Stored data

(* ===== verification/Paths.v ===== *)
(** * Paths: package path/filepath of the Go library, on Unix

    The lexical operations on slash-separated paths, and with them
    [PathWithinBase] of pkg/mount/mount.go, the test that keeps operations inside
    a directory. *)
From S2P Require Import Prelude GoStrings.

Definition sep : ascii := "/"%char.

(** One more element after a stack of cleaned elements, the last one first. *)
Definition push_elem (rooted : bool) (stack : list string) (e : string) : list string :=
  if decide (e = "" ∨ e = ".") then stack
  else if decide (e = "..") then
    match stack with
    | [] => if rooted then [] else [".."]
    | top :: below => if decide (top = "..") then ".." :: stack else below
    end
  else e :: stack.

Definition is_rooted (path : string) : bool := HasPrefix path "/".

Definition clean_elems (path : string) : list string :=
  reverse (foldl (push_elem (is_rooted path)) [] (Split path sep)).

Definition Clean (path : string) : string :=
  if is_rooted path then "/" +:+ Join (clean_elems path) "/"
  else match clean_elems path with [] => "." | es => Join es "/" end.

(** [filepath.Join] *)
Fixpoint JoinPath (elem : list string) : string :=
  match elem with
  | [] => ""
  | e :: elem' => if decide (e = "") then JoinPath elem' else Clean (Join (e :: elem') "/")
  end.
Definition extractPCIAddress (str : string) : result (option PCIAddress * string) :=
  match FindSubmatch pciRe str with
  | None => Ok (None, str)
  | Some (parts0, parts) =>
      let remainder := RemoveFirst str parts0 in
      Domain ← HexToU32 (group 1 parts);
      Bus ← HexToU32 (group 2 parts);
      Device ← HexToU32 (group 3 parts);
      Function ← HexToU32 (group 4 parts);
      mret (Some (MkPCIAddress Domain Bus Device Function), remainder)
  end.

Definition extractSCSI (str : string) : result (option SCSIDisk) :=
  match FindSubmatch scsiRe str with
  | None => Ok None
  | Some (_, parts) =>
      Target ← HexToU32 (group 1 parts);
      Lun ← HexToU32 (group 2 parts);
      mret (Some (MkSCSIDisk Target Lun))
  end.

Definition block : string := "/block/".

(** [v, _ := strconv.Atoi(s)] for digits: the value is the largest int if they are
    too many. *)
Definition Atoi_ (s : string) : Z := default (2 ^ 63 - 1) (Atoi s).

(** One iteration of the loop of [findDev]: [Some] is a return. *)
Definition check_entry (sys entry target : string) (pciAddress : PCIAddress) (scsiDisk : option SCSIDisk) :
    result (option (string * Z * Z)) :=
  '(currentAddr, remainder) ← extractPCIAddress target;
  if decide (currentAddr ≠ Some pciAddress) then mret None
  else
    skip ← match scsiDisk with
           | None => mret false
           | Some d =>
               currentSCSI ← extractSCSI remainder;
               match currentSCSI with
               | None => Panic "nil pointer dereference: currentSCSI"
               | Some cur => mret (bool_decide (cur ≠ d))
               end
           end;
    if skip : bool then mret None
    else
      match AfterLast target block with
      | None => mret None
      | Some dev =>
          match FindAnchored majorMinor entry with
          | None => Err (Errorf "Unexpected entry in %s, not a major:minor symlink: %s" [sys; entry])
          | Some (_, parts) =>
              mret (Some (dev, Atoi_ (group 1 parts), Atoi_ (group 2 parts)))
          end
      end.

Fixpoint findDev_loop (sys : string) (files : list string) (pciAddress : PCIAddress)
    (scsiDisk : option SCSIDisk) : go csiE (string * Z * Z) :=
  match files with
  | [] => mret ("", 0, 0)
  | entry :: files' =>
      target ← os (Readlink (JoinPath [sys; entry]));
      r ← from_result (check_entry sys entry target pciAddress scsiDisk);
      match r with
      | Some x => mret x
      | None => findDev_loop sys files' pciAddress scsiDisk
      end
  end.

Definition findDev (sys : string) (pciAddress : PCIAddress) (scsiDisk : option SCSIDisk) :
    go csiE (string * Z * Z) :=
  files ← os (ReadDir sys);
  findDev_loop sys (EntryName <$> files) pciAddress scsiDisk.

(** [status.Error(c, err.Error())] for the error of a call. *)
Definition with_status {E A} (c : code) (p : go E A) : go E A :=
  pbind (λ r, Ret (match r with Err e => Err (StatusOf c e) | _ => r end)) p.

(** The loop of [waitForDevice]; [None] when [fuel] rounds were not enough.  The
    operand of [%+v] is printed by the protobuf library and left out here. *)
Fixpoint wait_loop (fuel : nat) (sys : string) (pciAddress : PCIAddress) (scsiDisk : option SCSIDisk) :
    prog csiE (option (result (string * Z * Z))) :=
  match fuel with
  | O => Ret None
  | S fuel' =>
      pbind (λ r, match r with
        | Ok ("", _, _) =>
            Vis (OS Select) (λ c, match c with
              | CtxDone =>
                  Ret (Some (Err (StatusError DeadlineExceeded "timed out waiting for device %s, SCSI disk '%+v'"
                                    [PrettyPCIAddress (Some pciAddress)])))
              | WatcherEvent | AfterTimeout => wait_loop fuel' sys pciAddress scsiDisk
              | WatcherError e => Ret (Some (Err (StatusError Internal "watching %s: %s" [sys; Error e])))
              end)
        | _ => Ret (Some r)
        end) (with_status Internal (findDev sys pciAddress scsiDisk))
  end.

Definition waitForDevice (fuel : nat) (sys : string) (pciAddress : PCIAddress) (scsiDisk : option SCSIDisk) :
    prog csiE (option (result (string * Z * Z))) :=
  pbind (λ r, match r with
    | Ok _ => wait_loop fuel sys pciAddress scsiDisk
    | Err e => Ret (Some (Err e))
    | Panic w => Ret (Some (Panic w))
    end) (with_status Internal (os (NewWatcher sys))).

(** ** The backend *)

Section Backend.
(** [Req] is the request type of the emulated CSI version. *)
Context {Req : Type}.

Record remoteSPDK := MkRemoteSPDK {
  oimRegistryAddress : string;
  registryCA : string;
  registryKey : string;
  oimControllerID : string;
  mapVolumeParams : option (Req → MapVolumeRequest → result MapVolumeRequest)
}.

Definition dialRegistry (r : remoteSPDK) : go csiE () :=
  _ ← wrap_err "load TLS certs" (rpc_ (LoadTLS_ (registryCA r) (registryKey r) "component.registry"));
  wrap_err (Sprintf "connect to OIM registry at %s" [oimRegistryAddress r]) (rpc_ (Dial (oimRegistryAddress r))).

Definition provision (r : remoteSPDK) (bdevName : string) (size : Z) : go csiE () :=
  _ ← with_status FailedPrecondition (dialRegistry r);
  defer (RPC CloseConn)
    (rpc_ (ProvisionMallocBDev_ (oimControllerID r) (MkProvisionMallocBDevRequest bdevName size))).

(** The capacity to allocate: at least 1 MiB if nothing was asked for, otherwise
    rounded up to a multiple of 512, in int64 arithmetic. *)
Definition round_capacity (capacity : Z) : Z :=
  if decide (capacity = 0) then mib
  else int64 (Z.quot (int64 (capacity + 511)) 512 * 512).

Definition createVolume (r : remoteSPDK) (volumeID : string) (requiredBytes : Z) : go csiE Z :=
  if maxStorageCapacity <=? requiredBytes
  then fail (StatusError OutOfRange "Requested capacity %d exceeds maximum allowed %d"
               [Itoa requiredBytes; Itoa maxStorageCapacity])
  else
    let capacity := round_capacity requiredBytes in
    _ ← provision r volumeID capacity;
    mret capacity.

Definition deleteVolume (r : remoteSPDK) (volumeID : string) : go csiE () := provision r volumeID 0.

Definition checkVolumeExists (r : remoteSPDK) (volumeID : string) : go csiE () :=
  _ ← with_status FailedPrecondition (dialRegistry r);
  defer (RPC CloseConn)
    (rpc_ (CheckMallocBDev_ (oimControllerID r) (MkCheckMallocBDevRequest volumeID))).

(** The default PCI address from the registry.  The values in the last message are
    printed by the protobuf library and left out here. *)
Definition registryPCI (path : string) (values : list Value) : result PCIAddress :=
  match values with
  | [] => Ok (MkPCIAddress 0 0 0 0)
  | [v] =>
      match ParseBDFString (Value_ v) with
      | Err e => Err (Wrap e (Sprintf "get PCI address from registry at path %s" [path]))
      | r => r
      end
  | _ => Err (Errorf "expected at most one PCI address in registry at path %s: %s" [path])
  end.

(** The PCI address to look for, from the controller's reply and the default. *)
Definition completeAddress (path : string) (reply : MapVolumeReply) (defPCIAddress : PCIAddress) :
    result PCIAddress :=
  let pciAddress := default (MkPCIAddress 0 0 0 0) (PciAddress reply) in
  let complete := CompletePCIAddress pciAddress defPCIAddress in
  let complete := if Domain complete =? unknown
                  then MkPCIAddress 0 (Bus complete) (Device complete) (Function_ complete)
                  else complete in
  if (Bus complete =? unknown) || (Device complete =? unknown) || (Function_ complete =? unknown)
  then Err (Errorf "need complete PCI address with bus:device.function: %s from controller, %s from registry at path %s => combined %s"
              [PrettyPCIAddress (Some pciAddress); PrettyPCIAddress (Some defPCIAddress);
               PrettyPCIAddress (Some complete); path])
  else Ok complete.

Definition fuelled {E A} (p : prog E (option (result A))) : go E A :=
  pbind (λ r, Ret (default (Panic "out of fuel") r)) p.

(** Up to the moment where the block device is known. *)
Definition locateDevice (fuel : nat) (r : remoteSPDK) (volumeID : string) (csiRequest : Req) :
    go csiE (string * Z * Z) :=
  let path := oimControllerID r +:+ "/" +:+ RegistryPCI in
  valuesReply ← wrap_err "get PCI address from registry" (rpc_ (GetValues_ (MkGetValuesRequest path)));
  defPCIAddress ← from_result (registryPCI path (Values valuesReply));
  let request := MkMapVolumeRequest volumeID (Some MapVolumeRequest_Malloc) in
  request ← match mapVolumeParams r with
            | None => mret request
            | Some f => wrap_err "create MapVolumeRequest parameters" (from_result (f csiRequest request))
            end;
  reply ← wrap_err (Sprintf "MapVolume for %s" [volumeID]) (rpc_ (MapVolume_ (oimControllerID r) request));
  complete ← from_result (completeAddress path reply defPCIAddress);
  wrap_err "wait for device" (fuelled (waitForDevice fuel "/sys/dev/block" complete (ScsiDisk reply))).

(** S_IFBLK | 0666 *)
Definition blk_mode : Z := Z.lor 0x6000 0x1b6.

(** The device node, or an error; and the directory that [cleanup] removes. *)
Definition makeNode (dev : string) (major minor : Z) : go csiE (option string * result string) :=
  r ← attempt (os (TempDir "/dev" dev));
  match r with
  | Err e => mret (None, Err (Wrap e "temp dir"))
  | Panic w => mret (None, Panic w)
  | Ok tmpDir =>
      let devNode := JoinPath [tmpDir; dev] in
      r ← attempt (os (Mknod devNode blk_mode (makedev major minor)));
      match r with
      | Err e => if IsExist e then mret (Some tmpDir, Ok devNode)
                 else mret (Some tmpDir, Err (Wrap e "mknod"))
      | _ => mret (Some tmpDir, Ok devNode)
      end
  end.

(** An error of the first part is returned without a cleanup function. *)
Definition no_cleanup {A B} (p : go csiE A) (f : A → go csiE (option string * result B)) :
    go csiE (option string * result B) :=
  r ← attempt p;
  match r with
  | Ok a => f a
  | Err e => mret (None, Err e)
  | Panic w => from_result (Panic w)
  end.

Definition createDevice (fuel : nat) (r : remoteSPDK) (volumeID : string) (csiRequest : Req) :
    go csiE (option string * result string) :=
  no_cleanup (wrap_err "connect to OIM registry" (dialRegistry r)) (λ _,
    defer (RPC CloseConn)
      (no_cleanup (locateDevice fuel r volumeID csiRequest) (λ '(dev, major, minor),
         makeNode dev major minor))).

(** The connection is not closed here. *)
Definition deleteDevice (r : remoteSPDK) (volumeID : string) : go csiE () :=
  _ ← wrap_err "connect to registry" (dialRegistry r);
  wrap_err (Sprintf "UnmapVolume for %s" [volumeID])
    (rpc_ (UnmapVolume_ (oimControllerID r) (MkUnmapVolumeRequest volumeID))).
End Backend.
Arguments remoteSPDK : clear implicits.

Definition example_remote : remoteSPDK () :=
  MkRemoteSPDK "dns:///registry:8999" "ca.crt" "host.host-0.key" "host-0" None.

(** ** makedev *)

(** How glibc (gnu_dev_major, gnu_dev_minor) takes a device number apart. *)
Definition dev_major (dev : Z) : Z :=
  Z.lor (Z.shiftr (Z.land dev 0xfff00) 8) (Z.shiftr (Z.land dev 0xfffff00000000000) 32).
Definition dev_minor (dev : Z) : Z :=
  Z.lor (Z.land dev 0xff) (Z.shiftr (Z.land dev 0xffffff00000) 12).

Lemma testbit_high z n i : 0 ≤ z < 2 ^ n → n ≤ i → Z.testbit z i = false.
Proof.
  intros Hz Hi. destruct (decide (z = 0)) as [->|]; [apply Z.testbit_0_l|].
  apply Z.bits_above_log2; [lia|].
  assert (Z.log2 z < n) by (apply Z.log2_lt_pow2; lia). lia.
Qed.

*What the exercise asks*: Whenever a line in the entries above includes the word "files", pull that line out.

*Response*:
Fixpoint findDev_loop (sys : string) (files : list string) (pciAddress : PCIAddress)
  match files with
  | entry :: files' =>
      | None => findDev_loop sys files' pciAddress scsiDisk
  files ← os (ReadDir sys);
  findDev_loop sys (EntryName <$> files) pciAddress scsiDisk.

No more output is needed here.